The original Maroon Creek Bridge is a steel trestle along State Highway 82 at the western boundary of Aspen, Colorado, United States. It was designed by George S. Morison in 1888 for the Colorado Midland Railroad, one of the last viaducts in Colorado built for a standard gauge mountain railroad in the 19th century. Of the five steel bridges the Midland built, it is the only one still extant. Due to the later removal of most track and the rail depots, the bridge is the most visible remnant of rail service to Aspen. In 1985 it was listed on the National Register of Historic Places along with other highway bridges in the state, including the Sheely Bridge, also in Aspen.

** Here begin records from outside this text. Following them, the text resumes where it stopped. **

(* ===== verification/Lapic.v ===== *)
(** * lapic.c, ioapic.c, picirq.c and main.c: interrupt controllers, the clock, and the start of the processors

    The registers are modelled as far as the sources use them.  The local APIC keeps the
    writes to it in order; [ID] and [VER] read as constants, and the next reads of [ICRLO] are
    given.  A STARTUP command makes the processor it is sent to start at the page in the
    command, where entryother.S takes its stack, its entry point and its page directory from
    the three words below the page.  The I/O APIC has an index and a data register.  The
    clock shows at its [n]th reading what [clock n] gives for each register. *)

From S2P Require Import Prelude Mmu CString Kalloc Vm Proc Trap.

Definition IRQ_ERROR : Z := 19.

(** ** The local APIC *)

Definition ID : Z := 0x20 / 4.
Definition VER : Z := 0x30 / 4.
Definition TPR : Z := 0x80 / 4.
Definition EOI : Z := 0xB0 / 4.
Definition SVR : Z := 0xF0 / 4.
Definition ENABLE : Z := 0x100.
Definition ESR : Z := 0x280 / 4.
Definition ICRLO : Z := 0x300 / 4.
Definition INIT : Z := 0x500.
Definition STARTUP : Z := 0x600.
Definition DELIVS : Z := 0x1000.
Definition ASSERT : Z := 0x4000.
Definition LEVEL : Z := 0x8000.
Definition BCAST : Z := 0x80000.
Definition ICRHI : Z := 0x310 / 4.
Definition TIMER : Z := 0x320 / 4.
Definition X1 : Z := 0xB.
Definition PERIODIC : Z := 0x20000.
Definition PCINT : Z := 0x340 / 4.
Definition LINT0 : Z := 0x350 / 4.
Definition LINT1 : Z := 0x360 / 4.
Definition ERROR : Z := 0x370 / 4.
Definition MASKED : Z := 0x10000.
Definition TICR : Z := 0x380 / 4.
Definition TDCR : Z := 0x3E0 / 4.
(* ===== verification/Boot.v ===== *)
(** * bootmain.c: loading the kernel

    The boot loader copies the ELF image that starts at sector 1 of the disk to physical
    memory and returns the entry point.  [disk] and memory are bytes at addresses; the
    sector that is read is the one that the registers of the disk select (Ide.v). *)

From S2P Require Import Prelude Bio Ide.

Definition SECTSIZE : Z := 512.

Abbreviation memory := (Z → Z).



Section boot.
  Context (disk : memory).








(** ** Reading *)




(** ** Loading *)


Record seg := { s_off : Z; s_paddr : Z; s_filesz : Z; s_memsz : Z }.




(** a header with nothing to load, as the one that describes the stack *)
Definition seg_empty (x : seg) : Prop :=
  s_filesz x = 0 ∧ s_memsz x = 0 ∧ s_off x mod SECTSIZE = 0 ∧ is_u32 (s_paddr x).

#[export] Instance seg_empty_dec x : Decision (seg_empty x).
Proof. unfold seg_empty, is_u32. apply _. Defined.











End boot.

(** ** The kernel of the repository

    The ELF header and the three program headers of src/mmap/xv6/kernel, at sector 1: code,
    data and the stack's header, which has address and size 0. *)






(* ===== verification/UserProgs.v ===== *)
(** * cat, wc, echo and ls

    What these programs print.  The [read] calls on a file return its bytes in pieces of
    any sizes ([reads]), and then 0 or an error ([last]). *)

From S2P Require Import Prelude.

Abbreviation bytes := (list Z).

(** ** cat.c *)

Inductive ending := Done | ReadError | WriteError.

(** [wr b]: what [write(1, b, n)] returns; the output is what was written before an error *)
Fixpoint cat (wr : bytes → Z) (reads : list bytes) (last : Z) : bytes * ending :=
  match reads with
  | [] => ([], if last <? 0 then ReadError else Done)
  | b :: reads =>
      if negb (wr b =? Z.of_nat (length b)) then ([], WriteError)
      else let '(out, e) := cat wr reads last in (b ++ out, e)
  end.

Lemma cat_copies wr reads last : (∀ b, wr b = Z.of_nat (length b)) → 0 ≤ last → cat wr reads last = (concat reads, Done).
Proof.
  intros Hw Hl. induction reads as [|b reads IH]; cbn; [by rewrite (proj2 (Z.ltb_ge _ _)) by lia|]. by rewrite Hw, Z.eqb_refl, IH.
Qed.

(** ** wc.c *)

Record counts := { wl : Z; ww : Z; wcc : Z; inword : bool }.

(** [strchr(" \r\t\n\v", c)] *)
Definition blank (c : Z) : bool := bool_decide (c ∈ [32; 13; 9; 10; 11]).

Definition wc_byte (s : counts) (c : Z) : counts :=
  let s := {| wl := wl s; ww := ww s; wcc := i32 (wcc s + 1); inword := inword s |} in
  let s := if c =? 10 then {| wl := i32 (wl s + 1); ww := ww s; wcc := wcc s; inword := inword s |} else s in
  if blank c then {| wl := wl s; ww := ww s; wcc := wcc s; inword := false |}
  else if negb (inword s) then {| wl := wl s; ww := i32 (ww s + 1); wcc := wcc s; inword := true |}
  else s.

Definition wc (reads : list bytes) (last : Z) : option counts :=
  let s := foldl (foldl wc_byte) {| wl := 0; ww := 0; wcc := 0; inword := false |} reads in
  if last <? 0 then None else Some s.

(** the words of a text: its longest runs of bytes that are not blanks *)
Fixpoint words_from (w : bytes) (t : bytes) : list bytes :=
  match t with
  | [] => if decide (w = []) then [] else [w]
  | c :: t => if blank c then (if decide (w = []) then words_from [] t else w :: words_from [] t) else words_from (w ++ [c]) t
  end.

Definition newlines (t : bytes) : nat := length (filter (λ c, c = 10) t).

Lemma wc_fold t : ∀ s w,
  inword s = negb (bool_decide (w = [])) → 0 ≤ wl s → 0 ≤ ww s → 0 ≤ wcc s →
  wl s + Z.of_nat (length t) < 2 ^ 31 → ww s + Z.of_nat (length t) < 2 ^ 31 → wcc s + Z.of_nat (length t) < 2 ^ 31 →
  let s' := foldl wc_byte s t in
  wl s' = wl s + Z.of_nat (newlines t) ∧ wcc s' = wcc s + Z.of_nat (length t) ∧
  ww s' = ww s + Z.of_nat (length (words_from w t)) - (if inword s then 1 else 0).
Proof.
  induction t as [|c t IH]; intros s w Hi H1 H2 H3 B1 B2 B3; cbn [foldl length words_from] in *.
  { cbn. rewrite Hi. destruct (decide (w = [])) as [->|Hw]; [cbn; lia|]. rewrite bool_decide_false by done. cbn. lia. }
  set (nl := if c =? 10 then 1 else 0). assert (Hnl : newlines (c :: t) = (Z.to_nat nl + newlines t)%nat).
  { unfold newlines, nl. destruct (Z.eqb_spec c 10) as [->|Hc]; [by rewrite filter_cons_True|by rewrite filter_cons_False]. }
  assert (Hnl01 : 0 ≤ nl ≤ 1) by (unfold nl; destruct (c =? 10); lia). rewrite Hnl.
  assert (Hstep : wl (wc_byte s c) = wl s + nl ∧ wcc (wc_byte s c) = wcc s + 1 ∧
    inword (wc_byte s c) = negb (blank c) ∧ ww (wc_byte s c) = ww s + if negb (blank c) && negb (inword s) then 1 else 0).
  { unfold wc_byte, nl. destruct (c =? 10), (blank c); cbn; destruct (inword s) eqn:E; cbn; rewrite ?E, ?i32_id by lia; split_and!; lia || done. }
  destruct Hstep as (S1 & S2 & S3 & S4). destruct (blank c) eqn:Eb; cbn [negb andb] in *.
  - destruct (IH (wc_byte s c) []) as (I1 & I2 & I3); [done|lia..|]. rewrite I1, I2, I3, S3, S1, S2, S4. split_and!; [lia..|].
    rewrite Hi. destruct (decide (w = [])) as [->|Hw]; [cbn; lia|]. rewrite bool_decide_false by done. cbn. lia.
  - destruct (IH (wc_byte s c) (w ++ [c])) as (I1 & I2 & I3); [rewrite S3, bool_decide_false; [done|by destruct w]|lia| |lia|lia| |lia|].
    1,2: rewrite S4; destruct (inword s); cbn; lia.
    rewrite I1, I2, I3, S3, S1, S2, S4. split_and!; [lia..|]. destruct (inword s); cbn; lia.
Qed.

Lemma foldl_concat {A B} (f : A → B → A) l a : foldl (foldl f) a l = foldl f a (concat l).
Proof. revert a. induction l as [|x l IH]; intros a; cbn; [done|]. by rewrite foldl_app. Qed.

(** wc counts the lines, the words and the bytes of the text, however the reads cut
    it up: a word that is split between two reads is counted once. *)
Theorem wc_counts reads :
  Z.of_nat (length (concat reads)) < 2 ^ 31 →
  ∃ s, wc reads 0 = Some s ∧ wl s = Z.of_nat (newlines (concat reads)) ∧
    ww s = Z.of_nat (length (words_from [] (concat reads))) ∧ wcc s = Z.of_nat (length (concat reads)).
Proof.
  intros Hlen. unfold wc. rewrite foldl_concat. cbn [Z.ltb Z.compare]. destruct (wc_fold (concat reads) {| wl := 0; ww := 0; wcc := 0; inword := false |} []) as (H1 & H2 & H3); cbn; try done; try lia.
  cbn in *. eexists. split_and!; [reflexivity|lia..].
Qed.

Lemma wc_counts_witness :
  ∃ s, wc [[97; 98]; [99; 10; 100]] 0 = Some s ∧ wl s = 1 ∧ ww s = 2 ∧ wcc s = 5.
Proof. apply (wc_counts [[97; 98]; [99; 10; 100]]). cbn. lia. Defined.

(** ** echo.c *)

Fixpoint echo (args : list bytes) : bytes :=
  match args with
  | [] => []
  | [a] => a ++ [10]
  | a :: args => a ++ [32] ++ echo args
  end.

(** ** ls.c: fmtname *)

Definition DIRSIZ : nat := 14.

(** [p] runs back from the terminator to the last slash, or past the first byte *)
Fixpoint after_slash (path : bytes) (p : nat) : nat :=
  if decide (path !! p = Some 47) then S p
  else match p with O => O | S p => after_slash path p end.

Definition fmtname (path : bytes) : bytes :=
  let p := drop (after_slash path (length path)) path in
  if decide (DIRSIZ ≤ length p)%nat then p else p ++ replicate (DIRSIZ - length p) 32.

(** the columns line up: a name of a directory entry takes 14 places *)
Lemma fmtname_width dir name : 47 ∉ name → (length name ≤ DIRSIZ)%nat →
  fmtname (dir ++ 47 :: name) = name ++ replicate (DIRSIZ - length name) 32.
Proof.
  intros Hn Hl. assert (∀ n, (n ≤ S (length name))%nat → after_slash (dir ++ 47 :: name) (length dir + n) = S (length dir)) as Ha.
  { induction n as [|n IH]; intros Hle.
    - rewrite Nat.add_0_r. assert ((dir ++ 47 :: name) !! length dir = Some 47) as E by (by rewrite list_lookup_middle).
      destruct (length dir) eqn:El; cbn [after_slash]; by rewrite decide_True.
    - rewrite Nat.add_succ_r. cbn [after_slash]. rewrite decide_False; [apply IH; lia|].
      replace (S (length dir + n)) with (length dir + S n)%nat by lia. rewrite lookup_app_r by lia.
      replace (length dir + S n - length dir)%nat with (S n) by lia. cbn. intros E. by apply list_elem_of_lookup_2 in E. }
  unfold fmtname. rewrite length_app, Ha by (cbn; lia). rewrite (cons_middle 47), app_assoc, drop_app_length' by (rewrite length_app; cbn; lia). destruct (decide _) as [Hd|Hd]; [|done]. replace (DIRSIZ - length name)%nat with 0%nat by lia. by rewrite app_nil_r.
Qed.
(* ===== verification/Gear.v ===== *)
(** * The gear shifter

    project.ino on the ATmega: [int] and [short] have 16 bits, [long] has 32, and [float]
    and [double] are both IEEE single precision, given by the standard library's
    [SpecFloat] with 24 bits of precision.  The state is the sketch's global variables.
    The readings of the sensor and of [millis()] are inputs of [loop], [RPMCount] is the
    interrupt of the wheel, and [servo] are the angles written to the servo motor.  What
    is printed on the serial line is left out, and [atan] and [pow] are parameters. *)

From Stdlib Require Import SpecFloat.
From S2P Require Import Prelude.

Abbreviation float := spec_float.

Definition f_of (z : Z) : float := binary_normalize 24 128 z 0 false.
Definition f_add : float → float → float := SFadd 24 128.
Definition f_sub : float → float → float := SFsub 24 128.
Definition f_mul : float → float → float := SFmul 24 128.
Definition f_div : float → float → float := SFdiv 24 128.
Definition f_gt (x y : float) : bool := SFltb y x.
Definition f_le (x y : float) : bool := SFleb x y.

(** a decimal constant: the nearest float *)
Definition dec (n d : Z) : float := f_div (f_of n) (f_of d).

Definition i16 (z : Z) : Z := (z + 2 ^ 15) mod 2 ^ 16 - 2 ^ 15.

Section sketch.
  Context (atan : float → float) (pow : float → Z → float).

Record sketch := {
  REV : Z; tmpRPM : Z; RPM : Z; st : Z; time_t : Z; time_since_change : Z; RPMlen : Z;
  weight : float; gear : Z; acc : list (list float); accAvg : list float; spdAvg : float; rho : float; slope : float;
  flag : Z; flag1 : Z; servo : list Z
}.

Definition radius : float := dec 4 100.
Definition Threshold : float := f_of 1.
Definition Buffer : float := f_of 3.
Definition n_avg : nat := 10.

Definition sketch0 : sketch := {|
  REV := 0; tmpRPM := 0; RPM := 0; st := 0; time_t := 0; time_since_change := 0; RPMlen := 0;
  weight := f_of 0; gear := 1; acc := replicate n_avg (replicate 3 (f_of 0)); accAvg := replicate 3 (f_of 0);
  spdAvg := f_of 0; rho := f_of 0; slope := f_of 0; flag := 0; flag1 := 1; servo := [] |}.

Definition set_gear v s := {| REV := REV s; tmpRPM := tmpRPM s; RPM := RPM s; st := st s; time_t := time_t s; time_since_change := time_since_change s; RPMlen := RPMlen s;
  weight := weight s; gear := v; acc := acc s; accAvg := accAvg s; spdAvg := spdAvg s; rho := rho s; slope := slope s; flag := flag s; flag1 := flag1 s; servo := servo s |}.
Definition set_weight v s := {| REV := REV s; tmpRPM := tmpRPM s; RPM := RPM s; st := st s; time_t := time_t s; time_since_change := time_since_change s; RPMlen := RPMlen s;
  weight := v; gear := gear s; acc := acc s; accAvg := accAvg s; spdAvg := spdAvg s; rho := rho s; slope := slope s; flag := flag s; flag1 := flag1 s; servo := servo s |}.
Definition set_REV v s := {| REV := v; tmpRPM := tmpRPM s; RPM := RPM s; st := st s; time_t := time_t s; time_since_change := time_since_change s; RPMlen := RPMlen s;
  weight := weight s; gear := gear s; acc := acc s; accAvg := accAvg s; spdAvg := spdAvg s; rho := rho s; slope := slope s; flag := flag s; flag1 := flag1 s; servo := servo s |}.
Definition set_accAvg v s := {| REV := REV s; tmpRPM := tmpRPM s; RPM := RPM s; st := st s; time_t := time_t s; time_since_change := time_since_change s; RPMlen := RPMlen s;
  weight := weight s; gear := gear s; acc := acc s; accAvg := v; spdAvg := spdAvg s; rho := rho s; slope := slope s; flag := flag s; flag1 := flag1 s; servo := servo s |}.
Definition set_acc v s := {| REV := REV s; tmpRPM := tmpRPM s; RPM := RPM s; st := st s; time_t := time_t s; time_since_change := time_since_change s; RPMlen := RPMlen s;
  weight := weight s; gear := gear s; acc := v; accAvg := accAvg s; spdAvg := spdAvg s; rho := rho s; slope := slope s; flag := flag s; flag1 := flag1 s; servo := servo s |}.
Definition set_spdAvg v s := {| REV := REV s; tmpRPM := tmpRPM s; RPM := RPM s; st := st s; time_t := time_t s; time_since_change := time_since_change s; RPMlen := RPMlen s;
  weight := weight s; gear := gear s; acc := acc s; accAvg := accAvg s; spdAvg := v; rho := rho s; slope := slope s; flag := flag s; flag1 := flag1 s; servo := servo s |}.
Definition set_slope r v s := {| REV := REV s; tmpRPM := tmpRPM s; RPM := RPM s; st := st s; time_t := time_t s; time_since_change := time_since_change s; RPMlen := RPMlen s;
  weight := weight s; gear := gear s; acc := acc s; accAvg := accAvg s; spdAvg := spdAvg s; rho := r; slope := v; flag := flag s; flag1 := flag1 s; servo := servo s |}.
Definition set_changed angle now s := {| REV := REV s; tmpRPM := tmpRPM s; RPM := RPM s; st := st s; time_t := time_t s; time_since_change := now; RPMlen := RPMlen s;
  weight := weight s; gear := gear s; acc := acc s; accAvg := accAvg s; spdAvg := spdAvg s; rho := rho s; slope := slope s; flag := flag s; flag1 := flag1 s; servo := servo s ++ [angle] |}.

(** ** Shifting *)

Definition ShiftUp (s : sketch) : sketch := if gear s <? 6 then set_gear (u16 (gear s + 1)) s else s.
Definition ShiftDown (s : sketch) : sketch := if 1 <? gear s then set_gear (u16 (gear s - 1)) s else s.

Definition CheckToShift (s : sketch) : sketch :=
  let s := set_weight (f_sub (f_div (spdAvg s) (dec 8 100)) (f_div (slope s) (f_of 10))) s in
  if f_gt (weight s) (f_mul (f_of (gear s)) Threshold) then ShiftUp s
  else if f_le (weight s) (f_sub (f_mul (f_of (u16 (gear s - 1))) Threshold) Buffer) then ShiftDown s
  else s.

(** ** Sensors *)

(** the number of times [x = x/10] until [x] is zero *)
Fixpoint digits10 (fuel : nat) (x : Z) : Z :=
  match fuel with
  | O => 0
  | S fuel => if x =? 0 then 0 else 1 + digits10 fuel (Z.quot x 10)
  end.

(** [t1], [t2] and [t3] are the three readings of [millis()]; no result where the
    division by [millis() - time_t] is one by zero *)
Definition readRPM (t1 t2 t3 : Z) (s : sketch) : option sketch :=
  if u32 (t1 - time_t s) =? 0 then None
  else
    let r := u32 (u32 (60 / 2 * (1000 / u32 (t1 - time_t s))) * REV s) in
    Some {| REV := 0; tmpRPM := r; RPM := r; st := t3; time_t := t2; time_since_change := time_since_change s;
            RPMlen := i16 (RPMlen s + digits10 5 (i16 r));
            weight := weight s; gear := gear s; acc := acc s; accAvg := accAvg s; spdAvg := spdAvg s; rho := rho s; slope := slope s;
            flag := 1; flag1 := 1; servo := servo s |}.

(** the sum of column [j] over the rows, then the division by their number *)
Definition MovingAverageFilter (arr : list (list float)) (s : sketch) : sketch :=
  let sum j := foldl (λ x row, f_add x (default (f_of 0) (row !! j))) (f_of 0) (take n_avg arr) in
  set_accAvg [f_div (sum 0%nat) (f_of 10); f_div (sum 1%nat) (f_of 10); f_div (sum 2%nat) (f_of 10)] s.

Definition axis (j : nat) (v : list float) : float := default (f_of 0) (v !! j).

Definition findSlope (s : sketch) : sketch :=
  let x := axis 0 (accAvg s) in
  let y := axis 1 (accAvg s) in
  let rho := SFabs (SFsqrt 24 128 (f_add (pow x 2) (pow y 2))) in
  let slope := f_div (f_mul (atan (f_div rho (SFabs (axis 2 (accAvg s))))) (f_of 180)) (dec 314 100) in
  set_slope rho (if SFltb y (f_of 0) then f_mul slope (f_of (-1)) else slope) s.

(** ** The sketch *)

Definition RPMCount (s : sketch) : sketch := set_REV (u8 (REV s + 1)) s.

(** the readings in one round of [loop]: five of [millis()], one of the accelerometer *)
Record readings := { ms1 : Z; ms2 : Z; ms3 : Z; ms4 : Z; ms5 : Z; normAccel : list float }.

Definition loop (r : readings) (s : sketch) : option sketch :=
  match readRPM (ms1 r) (ms2 r) (ms3 r) s with
  | None => None
  | Some s =>
      let s := set_spdAvg (f_mul (f_div (f_of (RPM s)) (f_of 60)) (f_mul (f_mul (f_of 2) (dec 314 100)) radius)) s in
      let s := set_acc (<[(n_avg - 1)%nat := normAccel r]> (acc s)) s in
      let s := MovingAverageFilter (acc s) s in
      let s := set_accAvg (normAccel r) s in
      let s := findSlope s in
      Some (if 3000 <? u32 (ms4 r - time_since_change s) then
              let s := CheckToShift s in
              set_changed (u16 (180 - gear s * (150 / 6))) (ms5 r) s
            else s)
  end.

When it was built, the Midland was ahead in its race with the Denver and Rio Grande to make the first rail connection to Aspen, then a booming silver mining center. The Midland had followed the Roaring Fork Valley up from its main line at Glenwood Springs, but was stalled at Maroon Creek by a delay in the bridge steel. The Rio Grande was thus able to make up the difference and bring the first train to Aspen, with the Midland following a few months later.

Aspen's boom years ended a few years later, and by the 1920s the bridge was abandoned. It was soon expanded and converted to use as a road bridge. It served as the main entrance to Aspen for many visitors as the city's economy rebounded when the Aspen Mountain ski resort was developed after World War II. As growth spilled over to Aspen's west, it became a traffic choke point for the region.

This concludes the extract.